--- Records shown Enclosed Below ---

(** * Bordered text tables with heterogeneous cells (tables.cpp)

    A shallow embedding of the classes [CBase], [CEmpty], [CText], [CImage],
    [CTableCell] and [CTable] of [src/HTML Tables/tables.cpp], in two layers.

    - The value layer describes what the [const] member functions compute:
      natural sizes, resized output, equality and the stream operator.  An
      object graph is read as a tree ([CBase], [CTable]) and the virtual
      functions become one structural fixpoint building the virtual table of
      a cell.
    - The store layer describes the objects behind [shared_ptr] and the
      member functions that allocate or mutate them ([Clone], the copy
      constructor, [setCell], [setText], [operator=]).  Sharing is explicit:
      copying a [shared_ptr] copies a location.

    Conventions.  [std::string] is [list ascii].  A [size_t] is a [nat]: every
    [size_t] of the program is the size of a container in memory or an index
    below one, except for the two unsigned differences [width - line.size()],
    whose wrap-around is written out.  An exception or undefined behaviour is
    an [outcome] other than [Ok].

    Two things are left out.  Memory is not bounded: a string or a vector of
    any size can be built, so [Output] is modelled for the boxes that can be
    built, and a [std::length_error] past [string::max_size()] or a
    [std::bad_alloc] is not.  And the store frees nothing: an object whose
    last [shared_ptr] is released stays in the store, with nothing pointing
    to it, so nothing is to be concluded about such an object. *)

From Stdlib Require Import Ascii String.
From stdpp Require Import base tactics option list list_numbers strings.

Local Open Scope nat_scope.
Local Open Scope list_scope.

(** ** Strings *)

Abbreviation str := (list ascii).

Definition lit (s : string) : str := list_ascii_of_string s.

Definition nl : ascii := ascii_of_nat 10.
Definition sp : ascii := " "%char.

(** ** Outcomes of a call *)

Inductive exn : Type :=
| length_error   (* std::length_error *)
| out_of_range   (* std::out_of_range *)
| bad_cast.      (* std::bad_cast *)

Inductive outcome (A : Type) : Type :=
| Ok (a : A)
| Throw (e : exn)
| Undefined.     (* undefined behaviour, e.g. operator[] past the end *)

Arguments Ok {A} a.
Arguments Throw {A} e.
Arguments Undefined {A}.

#[global] Instance outcome_ret : MRet outcome := @Ok.
#[global] Instance outcome_bind : MBind outcome := fun A B f m =>
  match m with
  | Ok a => f a
  | Throw e => Throw e
  | Undefined => Undefined
  end.

(** [for (i in ix) s = body(i, s)] *)
Fixpoint for_each {S : Type} (body : nat -> S -> outcome S) (ix : list nat) (s : S)
  : outcome S :=
  match ix with
  | [] => Ok s
  | i :: ix => s' ← body i s; for_each body ix s'
  end.

(** [for (size_t i = 0; i < n; ++i) s = body(i, s)] *)
Definition for_range {S : Type} (n : nat) (body : nat -> S -> outcome S) (s : S)
  : outcome S :=
  for_each body (seq 0 n) s.

(** A loop that returns [false] at the first index whose test fails. *)
Fixpoint all_of (test : nat -> outcome bool) (ix : list nat) : outcome bool :=
  match ix with
  | [] => Ok true
  | i :: ix => b ← test i; if b : bool then all_of test ix else Ok false
  end.

(** [v[i]], unchecked *)
Definition at_ {A : Type} (v : list A) (i : nat) : outcome A :=
  match v !! i with
  | Some x => Ok x
  | None => Undefined
  end.

(** [v[i] = x], unchecked *)
Definition set_at {A : Type} (v : list A) (i : nat) (x : A) : outcome (list A) :=
  if decide (i < length v) then Ok (<[i := x]> v) else Undefined.

(** [m[i][j]] *)
Definition at2 {A : Type} (m : list (list A)) (i j : nat) : outcome A :=
  row ← at_ m i; at_ row j.

(** [m[i][j] = x] *)
Definition set_at2 {A : Type} (m : list (list A)) (i j : nat) (x : A)
  : outcome (list (list A)) :=
  row ← at_ m i; row' ← set_at row j x; set_at m i row'.

(** ** The parts of [std::string] and of the streams the program uses *)

(** [string(width - size, c)]: the difference is unsigned, so below zero it
    wraps to a count no string can have and the constructor throws. *)
Definition fill_diff (width size : nat) (c : ascii) : outcome str :=
  if decide (size <= width) then Ok (replicate (width - size) c)
  else Throw length_error.

(** [s.substr(pos, len)] *)
Definition substr (s : str) (pos len : nat) : outcome str :=
  if decide (pos <= length s) then Ok (take len (drop pos s))
  else Throw out_of_range.

(** [s.replace(pos, len, r)] *)
Definition replace (s : str) (pos len : nat) (r : str) : outcome str :=
  if decide (pos <= length s)
  then Ok (take pos s ++ r ++ drop (pos + Nat.min len (length s - pos)) s)
  else Throw out_of_range.

(** [std::getline(iss, line)] on the rest [iss] of a stream that is not at its
    end: the line read and the rest of the stream. *)
Fixpoint getline (iss : str) : str * str :=
  match iss with
  | [] => ([], [])
  | c :: rest =>
      if decide (c = nl) then ([], rest)
      else let '(line, rest') := getline rest in (c :: line, rest')
  end.

(** [while (std::getline(iss, line)) lines.push_back(line)]: [getline] fails
    when it finds the stream at its end.  Every successful call extracts at
    least one character, so [length iss] calls are enough. *)
Fixpoint getlines_loop (fuel : nat) (iss : str) : list str :=
  match fuel with
  | 0 => []
  | S fuel =>
      match iss with
      | [] => []
      | _ :: _ => let '(line, rest) := getline iss in line :: getlines_loop fuel rest
      end
  end.

Definition getlines (text : str) : list str := getlines_loop (length text) text.

(** [std::count(content.begin(), content.end(), c)] *)
Definition count_char (c : ascii) (content : str) : nat :=
  length (filter (fun x => x = c) content).

(** ** Cells and tables as values *)

Inductive FormatingType : Type := ALIGN_LEFT | ALIGN_RIGHT.

Record CTable_ (A : Type) : Type := mkTable {
  Rows : nat;
  Cols : nat;
  Cells : list (list A)
}.

Arguments mkTable {A} Rows Cols Cells.
Arguments Rows {A} _.
Arguments Cols {A} _.
Arguments Cells {A} _.

#[warnings="-register-all"]
Inductive CBase : Type :=
| CEmpty
| CText (allLines : list str) (formatType : FormatingType)
| CImage (imageData : list str)
| CTableCell (tableContent : CTable_ CBase).

Abbreviation CTable := (CTable_ CBase).

#[global] Instance FormatingType_eq_dec : EqDecision FormatingType.
Proof. solve_decision. Defined.

(** The virtual member functions of one cell. *)
Record CBase_vtbl : Type := mkVtbl {
  vWidth : outcome nat;
  vHeight : outcome nat;
  vOutput : nat -> nat -> outcome (list str);
  vEquals : CBase -> outcome bool
}.

Definition fmap_table {A B : Type} (f : A -> B) (t : CTable_ A) : CTable_ B :=
  mkTable (Rows t) (Cols t) (map (map f) (Cells t)).

(** ** [CTable]: the stream operator and equality, over virtual tables *)

Section Table.
Context (table : CTable_ CBase_vtbl).

(** The first loop nest of [operator<<]: one pass over the grid that raises
    [maxColWidths[cols]] and [maxRowHeights[rows]]. *)
Definition measure : outcome (list nat * list nat) :=
  for_range (Rows table) (fun rows =>
    for_range (Cols table) (fun cols '(maxColWidths, maxRowHeights) =>
      cell ← at2 (Cells table) rows cols;
      w ← vWidth cell;
      w0 ← at_ maxColWidths cols;
      maxColWidths ← set_at maxColWidths cols (Nat.max w0 w);
      h ← vHeight cell;
      h0 ← at_ maxRowHeights rows;
      maxRowHeights ← set_at maxRowHeights rows (Nat.max h0 h);
      Ok (maxColWidths, maxRowHeights)))
    (replicate (Cols table) 0, replicate (Rows table) 0).

(** The lambda [printBorder], appending to the stream [os]. *)
Definition printBorder (maxColWidths : list nat) (os : str) : outcome str :=
  os ← for_range (Cols table) (fun col os =>
          w ← at_ maxColWidths col;
          Ok (os ++ replicate w "-"%char ++ lit "+"))
        (os ++ lit "+");
  Ok (os ++ [nl]).

(** The body of the loop over the rows of the grid. *)
Definition printRow (maxColWidths maxRowHeights : list nat) (row : nat) (os : str)
  : outcome str :=
  OutputRow ← for_range (Cols table) (fun col OutputRow =>
                 cell ← at2 (Cells table) row col;
                 h ← at_ maxRowHeights row;
                 w ← at_ maxColWidths col;
                 out ← vOutput cell h w;
                 Ok (OutputRow ++ [out]))
               [];
  h ← at_ maxRowHeights row;
  os ← for_range h (fun vertical os =>
          os ← for_range (Cols table) (fun col os =>
                  out ← at_ OutputRow col;
                  line ← at_ out vertical;
                  Ok (os ++ line ++ lit "|"))
                (os ++ lit "|");
          Ok (os ++ [nl]))
        os;
  printBorder maxColWidths os.

(** [os << table], from an empty stream. *)
Definition render : outcome str :=
  '(maxColWidths, maxRowHeights) ← measure;
  os ← printBorder maxColWidths [];
  for_range (Rows table) (printRow maxColWidths maxRowHeights) os.
End Table.

(** [CTable::operator==]: [this] is given by the [operator==] of its cells. *)
Definition table_equals (this : CTable_ (CBase -> outcome bool)) (other : CTable)
  : outcome bool :=
  if decide (Rows this <> Rows other \/ Cols this <> Cols other) then Ok false
  else
    all_of (fun rows =>
      all_of (fun cols =>
        cell ← at2 (Cells this) rows cols;
        cell' ← at2 (Cells other) rows cols;
        cell cell')
      (seq 0 (Cols this)))
    (seq 0 (Rows this)).

(** ** The four kinds of cells *)

Module Empty.
Definition Output (height width : nat) : outcome (list str) :=
  Ok (replicate height (replicate width sp)).
Definition Width : nat := 0.
Definition Height : nat := 0.
Definition equals (other : CBase) : bool :=
  match other with CEmpty => true | _ => false end.
End Empty.

Module Text.
Section Text.
Context (allLines : list str) (formatType : FormatingType).

Definition Width : nat :=
  fold_left (fun maxWidth line => Nat.max maxWidth (length line)) allLines 0.

Definition Height : nat := length allLines.

(** One iteration of the loop of [Output]. *)
Definition Output_step (width i : nat) (out : list str) : outcome (list str) :=
  let line := if decide (i < length allLines) then allLines !!! i else [] in
  pad ← fill_diff width (length line) sp;
  Ok (out ++ [if decide (formatType = ALIGN_LEFT) then line ++ pad else pad ++ line]).

Definition Output (height width : nat) : outcome (list str) :=
  for_range height (Output_step width) [].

--- End of Enclosed Records shown ---

= What to produce =
Given the records above, return exactly the lines starting at the line containing "natural sizes, resized" and ending at the line containing "(** ** Strings *)", including both.

= Solution for this problem =
      natural sizes, resized output, equality and the stream operator.  An
      object graph is read as a tree ([CBase], [CTable]) and the virtual
      functions become one structural fixpoint building the virtual table of
      a cell.
    - The store layer describes the objects behind [shared_ptr] and the
      member functions that allocate or mutate them ([Clone], the copy
      constructor, [setCell], [setText], [operator=]).  Sharing is explicit:
      copying a [shared_ptr] copies a location.

    Conventions.  [std::string] is [list ascii].  A [size_t] is a [nat]: every
    [size_t] of the program is the size of a container in memory or an index
    below one, except for the two unsigned differences [width - line.size()],
    whose wrap-around is written out.  An exception or undefined behaviour is
    an [outcome] other than [Ok].

    Two things are left out.  Memory is not bounded: a string or a vector of
    any size can be built, so [Output] is modelled for the boxes that can be
    built, and a [std::length_error] past [string::max_size()] or a
    [std::bad_alloc] is not.  And the store frees nothing: an object whose
    last [shared_ptr] is released stays in the store, with nothing pointing
    to it, so nothing is to be concluded about such an object. *)

From Stdlib Require Import Ascii String.
From stdpp Require Import base tactics option list list_numbers strings.

Local Open Scope nat_scope.
Local Open Scope list_scope.

(** ** Strings *)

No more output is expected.